_WHAT TO PRODUCE_
Write down each of the records again, exactly and in full.

Collected data
(** The write block when there is no file yet. *)
Lemma write_merged_on_absent (E : Env) (out_file : str) (out : list value) (st : state) :
  write_error E out_file = None ->
  fs st out_file = Absent ->
  write_merged E out_file out st
  = (Ok tt, mk_state (posts st) (uuids st)
              (after_dump E (fs st) out_file (VList out))).
Proof.
  intros Hw Hfs.
  unfold write_merged, try_except, bind, os_path_exists, read_json, write_json, lift, ret.
  cbv beta iota. rewrite Hfs. cbv beta iota delta [py_add_list]. rewrite Hw.
  change ([] ++ out) with out. unfold after_dump.
  destruct (dump_failure E out_file (VList out)); reflexivity.
Qed.

(** The write block gives up, silently, on a file it cannot use. *)
Lemma write_merged_gives_up (E : Env) (out_file : str) (out : list value) (st : state) :
  fs st out_file = Unparseable \/
  (exists doc, fs st out_file = Holds doc /\ is_array doc = false) \/
  (fs st out_file <> Absent /\ exists e, read_error E out_file = Some e) \/
  (exists e, write_error E out_file = Some e) ->
  write_merged E out_file out st = (Ok tt, st).
Proof.
  unfold write_merged, try_except, bind, os_path_exists, read_json, write_json,
    lift, ret, raise_of.
  cbv beta iota.
  intros [Hfs | [[doc [Hfs Harr]] | [[Hfs [e He]] | [e He]]]].
  - rewrite Hfs. cbv beta iota.
    destruct (read_error E out_file); [reflexivity | ]. now rewrite Hfs.
  - rewrite Hfs. cbv beta iota.
    destruct (read_error E out_file); [reflexivity | ]. rewrite Hfs.
    destruct doc; try discriminate; reflexivity.
  - rewrite He. destruct (fs st out_file); [congruence | reflexivity | reflexivity].
  - destruct (fs st out_file) as [ | | doc] eqn:Hfs; cbv beta iota.
    + cbv beta iota delta [py_add_list]. now rewrite He.
    + destruct (read_error E out_file); [reflexivity | ]. now rewrite Hfs.
    + destruct (read_error E out_file); [reflexivity | ]. rewrite Hfs.
      destruct doc; cbv beta iota delta [py_add_list raise_of]; try reflexivity.
      now rewrite He.
Qed.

_TASK ANSWER_
(** The write block when there is no file yet. *)
Lemma write_merged_on_absent (E : Env) (out_file : str) (out : list value) (st : state) :
  write_error E out_file = None ->
  fs st out_file = Absent ->
  write_merged E out_file out st
  = (Ok tt, mk_state (posts st) (uuids st)
              (after_dump E (fs st) out_file (VList out))).
Proof.
  intros Hw Hfs.
  unfold write_merged, try_except, bind, os_path_exists, read_json, write_json, lift, ret.
  cbv beta iota. rewrite Hfs. cbv beta iota delta [py_add_list]. rewrite Hw.
  change ([] ++ out) with out. unfold after_dump.
  destruct (dump_failure E out_file (VList out)); reflexivity.
Qed.

(** The write block gives up, silently, on a file it cannot use. *)
Lemma write_merged_gives_up (E : Env) (out_file : str) (out : list value) (st : state) :
  fs st out_file = Unparseable \/
  (exists doc, fs st out_file = Holds doc /\ is_array doc = false) \/
  (fs st out_file <> Absent /\ exists e, read_error E out_file = Some e) \/
  (exists e, write_error E out_file = Some e) ->
  write_merged E out_file out st = (Ok tt, st).
Proof.
  unfold write_merged, try_except, bind, os_path_exists, read_json, write_json,
    lift, ret, raise_of.
  cbv beta iota.
  intros [Hfs | [[doc [Hfs Harr]] | [[Hfs [e He]] | [e He]]]].
  - rewrite Hfs. cbv beta iota.
    destruct (read_error E out_file); [reflexivity | ]. now rewrite Hfs.
  - rewrite Hfs. cbv beta iota.
    destruct (read_error E out_file); [reflexivity | ]. rewrite Hfs.
    destruct doc; try discriminate; reflexivity.
  - rewrite He. destruct (fs st out_file); [congruence | reflexivity | reflexivity].
  - destruct (fs st out_file) as [ | | doc] eqn:Hfs; cbv beta iota.
    + cbv beta iota delta [py_add_list]. now rewrite He.
    + destruct (read_error E out_file); [reflexivity | ]. now rewrite Hfs.
    + destruct (read_error E out_file); [reflexivity | ]. rewrite Hfs.
      destruct doc; cbv beta iota delta [py_add_list raise_of]; try reflexivity.
      now rewrite He.
Qed.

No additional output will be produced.